Totally digging how the drawl is completely gone in the last panel. That’s some serious shit right there.
Well would YOU want to be disciplined by the man who is in charge of every badass character ever created?
Just thought you might wanna have a look at this : https://www.facebook.com/photo.php?fbid=105057899588752&set=pu.102407913187084&type=1
Ahahaha, yeah, I’ve seen that kickin’ around.
It’s not that the Jokes were ment to be funny, but to sort of “praise” the toughest guy of our generation.
It’s like when we praise the Lord by saying stuff like… well, “praise the Lord”. But instead we say stuff like “Chuck Norris once shot down a German Fighter by pointing his finger at it and saying ‘bang’.”
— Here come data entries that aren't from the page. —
(** * Binary glTF container unpacking: a model of [glTFFileLoader.ts]

  The development embeds the container demultiplexer of the glTF file
  loader ([_unpackBinaryAsync], [_unpackBinaryV1Async],
  [_unpackBinaryV2Async]) and the version parser ([_parseVersion]) and
  proves properties of them.

  Conventions.
  - A JavaScript [number] is a [Z]; the values that occur (32-bit fields,
    byte offsets and their sums) are integers far below 2^53, where
    JavaScript arithmetic is exact.
  - A promise chain is run sequentially: a computation takes the reader
    and returns an [outcome] together with the reader it leaves behind.
    [Rejected] stands for a thrown [Error] or a rejected promise.
  - The reader is mutated in place by the source; here it is threaded
    through explicitly. *)

From Stdlib Require Import ZArith List Bool Lia.
From Stdlib Require Import Strings.String Strings.Ascii Strings.Byte.
Import ListNotations.
Local Open Scope Z_scope.

Set Implicit Arguments.

(** ** Bytes and little-endian 32-bit fields *)

Module Bytes.

Definition val (b : byte) : Z := Z.of_N (Byte.to_N b).

(** The byte with a given value below 256 (used to lay containers out). *)
Definition of_val (n : Z) : byte :=
  match Byte.of_N (Z.to_N n) with
  | Some b => b
  | None => x00
  end.

(** [slice l off n]: the [n] bytes of [l] from position [off]. *)
Definition slice (l : list byte) (off n : Z) : list byte :=
  firstn (Z.to_nat n) (skipn (Z.to_nat off) l).

(** [DataView.getUint32(_, true)]: four bytes, least significant first. *)
Definition getUint32 (bs : list byte) : Z :=
  match bs with
  | [b0; b1; b2; b3] =>
      val b0 + 256 * val b1 + 65536 * val b2 + 16777216 * val b3
  | _ => 0
  end.

(** The little-endian layout of a 32-bit field. *)
Definition le32 (n : Z) : list byte :=
  [ of_val (n mod 256); of_val ((n / 256) mod 256);
    of_val ((n / 65536) mod 256); of_val ((n / 16777216) mod 256) ].

Definition len (l : list byte) : Z := Z.of_nat (List.length l).

End Bytes.
Import Bytes.

(** ** [IDataBuffer]

  The interface imported from [./dataReader]: a [readAsync] capability
  and a [byteLength].  [readAsync] returns [None] when its promise is
  rejected (or the call throws). *)

Record IDataBuffer : Type := {
  readAsync : Z -> Z -> option (list byte);
  byteLength : Z
}.

(** The in-memory buffer built by [requestFile] and [readFile]:
  [readAsync: (byteOffset, byteLength) =>
     Promise.resolve(new Uint8Array(arrayBuffer, byteOffset, byteLength))],
  [byteLength: arrayBuffer.byteLength].  The [Uint8Array] constructor
  throws a [RangeError] when the range leaves the array buffer. *)
Definition arrayBufferSource (arrayBuffer : list byte) : IDataBuffer :=
  {| readAsync := fun byteOffset byteLength =>
       if (0 <=? byteOffset) && (0 <=? byteLength)
          && (byteOffset + byteLength <=? len arrayBuffer)
       then Some (slice arrayBuffer byteOffset byteLength)
       else None;
     byteLength := len arrayBuffer |}.

(** The view handed back as [bin]:
  [{ readAsync: (byteOffset, byteLength) =>
       dataReader.buffer.readAsync(startByteOffset + byteOffset, byteLength),
     byteLength: ... }]. *)
Definition binView (buffer : IDataBuffer) (startByteOffset length : Z) : IDataBuffer :=
  {| readAsync := fun byteOffset byteLength =>
       readAsync buffer (startByteOffset + byteOffset) byteLength;
     byteLength := length |}.

(** ** Errors and outcomes *)

Inductive Error : Type :=
| UnexpectedMagic (magic : Z)              (* "Unexpected magic: ..." *)
| LengthMismatch (length actual : Z)       (* "Length in header does not match actual data length" *)
| UnsupportedVersion (version : Z)         (* "Unsupported version: ..." *)
| UnexpectedContentFormat (format : Z)     (* "Unexpected content format: ..." *)
| FirstChunkNotJSON                        (* "First chunk format is not JSON" *)
| UnexpectedJSONChunk                      (* "Unexpected JSON chunk" *)
| JSONSyntaxError                          (* thrown by JSON.parse *)
| SourceReadError                          (* the buffer's readAsync failed *)
| WindowFault.                             (* field read outside the loaded window *)

Inductive outcome (A : Type) : Type :=
| Resolved (a : A)
| Rejected (e : Error)
| Unsettled.                               (* the chain did not settle within the fuel *)

Arguments Resolved {A} a.
Arguments Rejected {A} e.
Arguments Unsettled {A}.

(** ** [DataReader] *)

Module DataReader.

(** Modelled from the spec: the class [DataReader] of [./dataReader],
    which is not part of the sources at hand.  It follows the streaming
    reader of the specification: one window [[0, loaded)] over the buffer
    that only grows, and a cursor [byteOffset].  [requests] is a ghost
    log of the [readAsync] calls issued to the buffer (offset, length),
    oldest first. *)
Record t : Type := {
  buffer : IDataBuffer;
  byteOffset : Z;
  window : list byte;
  requests : list (Z * Z)
}.

(** [new DataReader(buffer)] *)
Definition make (b : IDataBuffer) : t :=
  {| buffer := b; byteOffset := 0; window := []; requests := [] |}.

Definition loaded (r : t) : Z := len (window r).

Definition M (A : Type) : Type := t -> outcome A * t.

Definition ret {A} (a : A) : M A := fun r => (Resolved a, r).

Definition bind {A B} (m : M A) (k : A -> M B) : M B :=
  fun r =>
    match m r with
    | (Resolved a, r') => k a r'
    | (Rejected e, r') => (Rejected e, r')
    | (Unsettled, r') => (Unsettled, r')
    end.

Definition throw {A} (e : Error) : M A := fun r => (Rejected e, r).

Definition unsettled {A} : M A := fun r => (Unsettled, r).

(** Read-only observers. *)
Definition getByteOffset : M Z := fun r => (Resolved (byteOffset r), r).
Definition getBuffer : M IDataBuffer := fun r => (Resolved (buffer r), r).

Definition advance (n : Z) (r : t) : t :=
  {| buffer := buffer r; byteOffset := byteOffset r + n;
     window := window r; requests := requests r |}.

(** Modelled from the spec: [loadAsync(byteLength)] makes
    [[byteOffset, byteOffset + byteLength)] part of the window by one
    [readAsync] for the missing suffix [[loaded, byteOffset + byteLength)],
    whose result is appended; nothing is requested when nothing is
    missing; a failed read rejects with [SourceReadError]. *)
Definition loadAsync (byteLength : Z) : M unit := fun r =>
  let upto := byteOffset r + byteLength in
  if upto <=? loaded r then (Resolved tt, r)
  else
    let req := (loaded r, upto - loaded r) in
    match readAsync (buffer r) (fst req) (snd req) with
    | Some data =>
        (Resolved tt,
         {| buffer := buffer r; byteOffset := byteOffset r;
            window := window r ++ data;
            requests := requests r ++ [req] |})
    | None =>
        (Rejected SourceReadError,
         {| buffer := buffer r; byteOffset := byteOffset r;
            window := window r;
            requests := requests r ++ [req] |})
    end.

(** [inWindow r n]: the next [n] bytes at the cursor are loaded. *)
Definition inWindow (r : t) (n : Z) : bool :=
  (0 <=? byteOffset r) && (0 <=? n) && (byteOffset r + n <=? loaded r).

(** Modelled from the spec: [readUint32()] interprets four loaded bytes
    at the cursor, little-endian, and advances the cursor; a read outside
    the window is a fault. *)
Definition readUint32 : M Z := fun r =>
  if inWindow r 4
  then (Resolved (getUint32 (slice (window r) (byteOffset r) 4)), advance 4 r)
  else (Rejected WindowFault, r).

(** Modelled from the spec: [readString(byteLength)] decodes
    [byteLength] loaded bytes at the cursor, one character a byte, and
    advances the cursor; a read outside the window is a fault. *)
Definition readString (byteLength : Z) : M string := fun r =>
  if inWindow r byteLength
  then (Resolved (string_of_list_byte (slice (window r) (byteOffset r) byteLength)),
        advance byteLength r)
  else (Rejected WindowFault, r).

(** Modelled from the spec: [skipBytes(byteLength)] moves the cursor and
    interprets no byte.  The unpacker skips chunk payloads it never
    loads (the [bin] payload is read later, through the view), so
    skipping does not require the bytes to be in the window. *)
Definition skipBytes (byteLength : Z) : M unit := fun r =>
  (Resolved tt, advance byteLength r).

End DataReader.

Import DataReader.

Declare Scope reader_scope.
Delimit Scope reader_scope with reader.
Notation "x <- m ;; k" := (bind m (fun x => k))
(at level 100, m at next level, right associativity) : reader_scope.
Notation "m ;; k" := (bind m (fun _ => k))
(at level 100, right associativity) : reader_scope.
Local Open Scope reader_scope.

(** ** The unpacker *)

Module Binary.
Definition Magic : Z := 0x46546C67.
End Binary.

Module ContentFormat.
Definition JSON : Z := 0.
End ContentFormat.

Module ChunkFormat.
Definition JSON : Z := 0x4E4F534A.
Definition BIN : Z := 0x004E4942.
End ChunkFormat.

Section Loader.

(** The value of a parsed document and [JSON.parse], which throws a
    [SyntaxError] on text that is not JSON. *)
Variable Object : Type.
Variable JSON_parse : string -> option Object.

(** [IGLTFLoaderData] *)
Record IGLTFLoaderData : Type := {
  json : Object;
  bin : option IDataBuffer
}.

(** [_parseJson]; the performance counters and the log are left out. *)
Definition _parseJson (text : string) : M Object :=
  match JSON_parse text with
  | Some parsed => ret parsed
  | None => throw JSONSyntaxError
  end.

Definition _unpackBinaryV1Async : M IGLTFLoaderData :=
  contentLength <- readUint32 ;;
  contentFormat <- readUint32 ;;
  if negb (contentFormat =? ContentFormat.JSON)
  then throw (UnexpectedContentFormat contentFormat)
  else
    buffer <- getBuffer ;;
    byteOffset <- getByteOffset ;;
    let bodyLength := byteLength buffer - byteOffset in
    text <- readString contentLength ;;
    parsed <- _parseJson text ;;
    let data := {| json := parsed; bin := None |} in
    if negb (bodyLength =? 0)
    then
      startByteOffset <- getByteOffset ;;
      ret {| json := json data;
             bin := Some (binView buffer startByteOffset bodyLength) |}
    else ret data.

(** The closure [readAsync] of [_unpackBinaryV2Async]: one turn reads a
    chunk header, handles the chunk and, unless the cursor is at the end
    of the buffer, loads the next header and goes round again.  [fuel]
    bounds the number of turns. *)
Fixpoint _unpackBinaryV2Async_readAsync (fuel : nat) (data : IGLTFLoaderData)
  : M IGLTFLoaderData :=
  match fuel with
  | O => unsettled
  | S fuel' =>
      chunkLength <- readUint32 ;;
      chunkFormat <- readUint32 ;;
      data' <-
        (if chunkFormat =? ChunkFormat.JSON
         then throw UnexpectedJSONChunk
         else if chunkFormat =? ChunkFormat.BIN
         then
           buffer <- getBuffer ;;
           startByteOffset <- getByteOffset ;;
           skipBytes chunkLength ;;
           ret {| json := json data;
                  bin := Some (binView buffer startByteOffset chunkLength) |}
         else
           (* ignore unrecognized chunkFormat *)
           skipBytes chunkLength ;;
           ret data) ;;
      buffer <- getBuffer ;;
      byteOffset <- getByteOffset ;;
      if negb (byteOffset =? byteLength buffer)
      then loadAsync 8 ;; _unpackBinaryV2Async_readAsync fuel' data'
      else ret data'
  end.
When I was little, I hated my name (this is a latin country, and the names that you see more around here is José and João, not Marlon[mine]) because there was some idiots in my school that made fun of me because of it. But when I grew up, and discovered how awesome Marlon Brando was, I started to think my name was the best of the world (yes, even more awesome than McLovin’ douches).
Norris ftw jokes aside.
Chuck Norris didn’t run his mouth about him being tough. Now, the Internet regards him as the toughest man to ever walk the planet. So, he accomplished Cmdr. Badass’s “Nirvmana” in the exact manner he talked about. Secondly, DO NOT BESMIRCH THE NAME OF CHUCK NORRIS!!!
Dude made an ad about how electing Obama would plunge America into a thousand years of darkness he’s uh…. got some issues.
A. Chuck Norris is a Christian conservative. He firmly believes in the “old-fashioned” values this country was founded upon. Obama doesn’t in any way, and while 1,000 years may be a bit of an exaggeration, I have significant reason to believe that his re-election will be bad for America as a whole.
B. You’re besmirching aren’t you? WHAT DID I JUST SAY!?!?!?!
Modern day conservatives arent about the “original values” of the US anymore than the Democrats are. They are corrupt, religiously fundamentalist assholes in the pockets of big business, which I can guarantee you the Founding Fathers werent. Corrupt and religiously fundamentalist, they were still pretty big assholes.
I’m a believer in Stone Cold Steve Austin. Austin 3:16 is the way I live my life. So, come. The House of Austin accepts all, provided they bring beer.
Does he? Because everytime he offers someone a beer, he kicks their ass afterwards. He really doesnt seem like the friendly sort
Marlon Brando was a pretty cool guy… but he was no Bruce Lee.
(Plus Bruce Lee beat up Chuck Norris.)
I myself an adherent to the Tao of Robert Mitchum.
I used to kinda like Chuck Norris jokes. Until I found out what a douche he is :/ Anything political that comes out of his mouth is such horrid ‘rejoin church and state’ nonsense.
Wouldn’t normally comment on older pages, but I only just found the comic so I’m eagerly cruising through the entire comic :3
So, I’m genuinely curious, Coelasquid. If an individual were to apply the concepts of the Bran’dao to femininity, would they still use Marlon as their religious figure, or someone else as an equivalent? How would that work?